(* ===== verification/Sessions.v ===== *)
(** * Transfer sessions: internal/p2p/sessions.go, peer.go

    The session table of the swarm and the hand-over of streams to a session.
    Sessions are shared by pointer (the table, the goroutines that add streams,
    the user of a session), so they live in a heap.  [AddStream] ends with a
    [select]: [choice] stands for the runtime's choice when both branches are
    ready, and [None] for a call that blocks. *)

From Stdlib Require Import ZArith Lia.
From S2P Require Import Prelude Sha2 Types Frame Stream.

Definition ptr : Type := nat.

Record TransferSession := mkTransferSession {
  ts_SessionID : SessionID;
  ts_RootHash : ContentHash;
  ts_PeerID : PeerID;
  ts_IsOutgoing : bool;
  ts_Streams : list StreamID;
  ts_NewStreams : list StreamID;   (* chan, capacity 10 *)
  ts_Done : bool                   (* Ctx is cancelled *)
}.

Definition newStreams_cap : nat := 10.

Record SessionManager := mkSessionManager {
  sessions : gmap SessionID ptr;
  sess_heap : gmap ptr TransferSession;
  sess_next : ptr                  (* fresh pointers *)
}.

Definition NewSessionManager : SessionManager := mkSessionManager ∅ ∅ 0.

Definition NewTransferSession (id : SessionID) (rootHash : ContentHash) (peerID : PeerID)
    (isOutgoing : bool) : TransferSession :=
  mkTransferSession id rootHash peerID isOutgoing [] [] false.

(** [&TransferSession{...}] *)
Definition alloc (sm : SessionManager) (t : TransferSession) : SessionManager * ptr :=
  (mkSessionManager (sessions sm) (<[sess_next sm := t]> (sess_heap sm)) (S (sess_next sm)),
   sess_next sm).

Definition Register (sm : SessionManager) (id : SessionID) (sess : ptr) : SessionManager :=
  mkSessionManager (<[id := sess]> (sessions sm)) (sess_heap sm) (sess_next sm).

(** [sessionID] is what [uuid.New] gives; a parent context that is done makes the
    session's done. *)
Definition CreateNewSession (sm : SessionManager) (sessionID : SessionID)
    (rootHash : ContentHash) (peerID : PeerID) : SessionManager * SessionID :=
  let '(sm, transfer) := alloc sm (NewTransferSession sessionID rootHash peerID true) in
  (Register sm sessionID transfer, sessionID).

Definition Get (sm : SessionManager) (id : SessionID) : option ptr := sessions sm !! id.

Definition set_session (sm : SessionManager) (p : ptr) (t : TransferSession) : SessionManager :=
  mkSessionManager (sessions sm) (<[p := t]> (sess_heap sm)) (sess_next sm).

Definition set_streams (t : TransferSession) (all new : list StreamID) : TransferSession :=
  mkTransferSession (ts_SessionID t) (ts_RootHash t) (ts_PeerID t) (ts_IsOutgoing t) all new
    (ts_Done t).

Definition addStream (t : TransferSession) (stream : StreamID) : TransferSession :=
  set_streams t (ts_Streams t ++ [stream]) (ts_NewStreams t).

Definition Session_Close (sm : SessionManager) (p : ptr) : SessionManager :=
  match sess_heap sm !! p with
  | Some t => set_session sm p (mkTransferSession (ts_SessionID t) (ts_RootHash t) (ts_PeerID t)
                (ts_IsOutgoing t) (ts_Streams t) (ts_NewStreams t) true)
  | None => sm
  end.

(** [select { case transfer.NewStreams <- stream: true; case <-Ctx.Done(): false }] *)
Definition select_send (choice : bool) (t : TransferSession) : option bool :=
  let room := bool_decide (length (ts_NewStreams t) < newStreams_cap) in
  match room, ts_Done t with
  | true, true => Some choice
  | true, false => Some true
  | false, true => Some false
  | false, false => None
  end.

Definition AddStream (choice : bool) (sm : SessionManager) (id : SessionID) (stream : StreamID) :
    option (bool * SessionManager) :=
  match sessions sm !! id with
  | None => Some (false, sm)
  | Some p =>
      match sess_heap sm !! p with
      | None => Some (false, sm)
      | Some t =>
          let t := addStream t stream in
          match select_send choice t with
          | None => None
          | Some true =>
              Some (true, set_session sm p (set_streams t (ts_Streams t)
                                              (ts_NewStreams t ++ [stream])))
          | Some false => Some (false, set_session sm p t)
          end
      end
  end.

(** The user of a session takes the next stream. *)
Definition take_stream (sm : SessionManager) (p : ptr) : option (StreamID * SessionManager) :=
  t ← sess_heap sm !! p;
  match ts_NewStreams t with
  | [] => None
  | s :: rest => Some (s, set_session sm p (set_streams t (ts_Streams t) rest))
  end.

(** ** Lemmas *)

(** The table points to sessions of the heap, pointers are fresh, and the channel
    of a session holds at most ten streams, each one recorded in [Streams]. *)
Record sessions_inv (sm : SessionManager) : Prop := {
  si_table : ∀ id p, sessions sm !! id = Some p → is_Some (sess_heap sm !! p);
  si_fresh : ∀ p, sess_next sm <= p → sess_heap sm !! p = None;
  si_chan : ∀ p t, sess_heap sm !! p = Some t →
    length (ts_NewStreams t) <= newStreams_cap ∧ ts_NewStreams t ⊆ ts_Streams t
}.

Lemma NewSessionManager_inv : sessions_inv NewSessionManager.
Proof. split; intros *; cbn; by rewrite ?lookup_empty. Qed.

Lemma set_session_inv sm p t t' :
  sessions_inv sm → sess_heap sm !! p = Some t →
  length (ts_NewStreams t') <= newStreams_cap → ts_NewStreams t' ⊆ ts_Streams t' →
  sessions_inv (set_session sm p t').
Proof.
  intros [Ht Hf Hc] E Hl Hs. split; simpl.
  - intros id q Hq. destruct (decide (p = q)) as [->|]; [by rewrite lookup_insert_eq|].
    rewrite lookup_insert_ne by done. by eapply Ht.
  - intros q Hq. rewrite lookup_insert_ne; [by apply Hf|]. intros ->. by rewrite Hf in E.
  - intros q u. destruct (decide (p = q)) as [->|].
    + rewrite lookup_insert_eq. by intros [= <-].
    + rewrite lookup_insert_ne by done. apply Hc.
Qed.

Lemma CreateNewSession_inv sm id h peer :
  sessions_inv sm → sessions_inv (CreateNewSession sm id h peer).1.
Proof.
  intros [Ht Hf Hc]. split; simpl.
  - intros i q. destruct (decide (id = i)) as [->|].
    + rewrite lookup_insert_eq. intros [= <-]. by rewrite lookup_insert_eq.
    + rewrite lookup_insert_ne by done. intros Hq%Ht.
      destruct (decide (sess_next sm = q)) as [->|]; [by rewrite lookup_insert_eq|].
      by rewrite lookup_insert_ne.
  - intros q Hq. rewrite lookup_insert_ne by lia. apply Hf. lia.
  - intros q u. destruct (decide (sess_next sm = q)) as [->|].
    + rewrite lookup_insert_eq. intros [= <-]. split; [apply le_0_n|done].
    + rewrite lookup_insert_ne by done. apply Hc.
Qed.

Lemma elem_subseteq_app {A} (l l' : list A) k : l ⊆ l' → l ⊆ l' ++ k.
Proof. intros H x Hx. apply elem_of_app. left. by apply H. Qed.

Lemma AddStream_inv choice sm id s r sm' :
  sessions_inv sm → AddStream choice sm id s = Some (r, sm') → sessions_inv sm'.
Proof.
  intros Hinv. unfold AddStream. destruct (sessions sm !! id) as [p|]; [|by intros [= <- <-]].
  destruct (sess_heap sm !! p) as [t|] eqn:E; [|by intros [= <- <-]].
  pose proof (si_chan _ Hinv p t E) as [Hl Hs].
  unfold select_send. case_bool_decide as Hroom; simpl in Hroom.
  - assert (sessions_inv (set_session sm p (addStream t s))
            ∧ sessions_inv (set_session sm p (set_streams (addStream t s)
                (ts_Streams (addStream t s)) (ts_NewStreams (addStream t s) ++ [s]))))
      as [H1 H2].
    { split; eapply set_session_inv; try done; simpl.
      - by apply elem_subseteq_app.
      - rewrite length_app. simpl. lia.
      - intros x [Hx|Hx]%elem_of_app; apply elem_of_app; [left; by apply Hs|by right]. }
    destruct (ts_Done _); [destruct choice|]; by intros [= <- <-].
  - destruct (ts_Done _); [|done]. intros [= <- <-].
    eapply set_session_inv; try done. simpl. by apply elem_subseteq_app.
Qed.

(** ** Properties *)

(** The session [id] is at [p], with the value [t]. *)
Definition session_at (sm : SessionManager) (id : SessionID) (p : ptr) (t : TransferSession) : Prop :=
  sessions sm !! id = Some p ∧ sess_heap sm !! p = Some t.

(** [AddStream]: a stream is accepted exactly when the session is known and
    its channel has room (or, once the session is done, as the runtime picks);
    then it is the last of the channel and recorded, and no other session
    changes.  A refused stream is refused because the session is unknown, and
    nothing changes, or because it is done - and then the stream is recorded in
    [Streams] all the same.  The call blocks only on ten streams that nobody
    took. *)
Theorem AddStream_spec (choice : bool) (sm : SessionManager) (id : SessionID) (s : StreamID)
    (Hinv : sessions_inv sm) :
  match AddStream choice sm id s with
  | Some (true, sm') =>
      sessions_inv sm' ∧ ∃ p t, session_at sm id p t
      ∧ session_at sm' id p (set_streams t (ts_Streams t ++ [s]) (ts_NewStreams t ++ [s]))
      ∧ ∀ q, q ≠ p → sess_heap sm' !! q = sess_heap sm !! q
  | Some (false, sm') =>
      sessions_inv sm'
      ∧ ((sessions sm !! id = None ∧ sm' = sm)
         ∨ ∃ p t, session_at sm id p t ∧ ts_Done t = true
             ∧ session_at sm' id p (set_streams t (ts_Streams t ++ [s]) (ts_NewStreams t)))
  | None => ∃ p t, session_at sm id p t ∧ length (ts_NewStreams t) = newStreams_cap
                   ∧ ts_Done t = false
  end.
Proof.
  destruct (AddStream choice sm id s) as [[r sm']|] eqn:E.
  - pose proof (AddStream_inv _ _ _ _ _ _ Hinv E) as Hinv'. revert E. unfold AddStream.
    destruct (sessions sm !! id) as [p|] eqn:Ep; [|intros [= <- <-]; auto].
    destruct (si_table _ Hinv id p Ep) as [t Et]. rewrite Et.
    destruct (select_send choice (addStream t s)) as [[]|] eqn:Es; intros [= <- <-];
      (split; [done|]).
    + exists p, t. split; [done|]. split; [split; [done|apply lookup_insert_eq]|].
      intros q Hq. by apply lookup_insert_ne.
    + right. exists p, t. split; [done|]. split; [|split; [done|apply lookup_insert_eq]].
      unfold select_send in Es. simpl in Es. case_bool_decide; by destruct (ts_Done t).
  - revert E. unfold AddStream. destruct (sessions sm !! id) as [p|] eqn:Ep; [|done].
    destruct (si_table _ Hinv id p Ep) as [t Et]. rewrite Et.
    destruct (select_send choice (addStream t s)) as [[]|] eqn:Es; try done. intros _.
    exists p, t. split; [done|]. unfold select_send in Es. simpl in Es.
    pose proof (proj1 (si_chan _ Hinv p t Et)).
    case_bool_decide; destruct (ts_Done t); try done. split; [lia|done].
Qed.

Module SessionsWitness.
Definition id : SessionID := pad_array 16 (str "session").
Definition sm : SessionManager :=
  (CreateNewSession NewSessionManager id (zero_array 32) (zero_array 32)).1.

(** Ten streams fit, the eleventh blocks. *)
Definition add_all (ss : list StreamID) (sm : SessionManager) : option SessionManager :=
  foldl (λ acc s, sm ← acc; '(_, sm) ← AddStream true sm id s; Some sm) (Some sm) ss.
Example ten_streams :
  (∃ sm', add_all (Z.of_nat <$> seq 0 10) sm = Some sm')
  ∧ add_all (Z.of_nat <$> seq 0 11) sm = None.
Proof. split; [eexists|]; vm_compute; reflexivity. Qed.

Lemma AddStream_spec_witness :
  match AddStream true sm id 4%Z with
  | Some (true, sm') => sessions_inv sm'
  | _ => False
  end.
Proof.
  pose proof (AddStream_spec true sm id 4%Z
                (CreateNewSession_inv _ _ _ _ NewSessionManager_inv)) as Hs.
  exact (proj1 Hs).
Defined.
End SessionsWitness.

____________

*What the exercise asks*. Looking at the data above, return every line from the one with "(mkSessionManager (sessions sm)" down to the one with "Definition Register (sm", exactly and inclusively.

*Exercise output*.
  (mkSessionManager (sessions sm) (<[sess_next sm := t]> (sess_heap sm)) (S (sess_next sm)),
   sess_next sm).

Definition Register (sm : SessionManager) (id : SessionID) (sess : ptr) : SessionManager :=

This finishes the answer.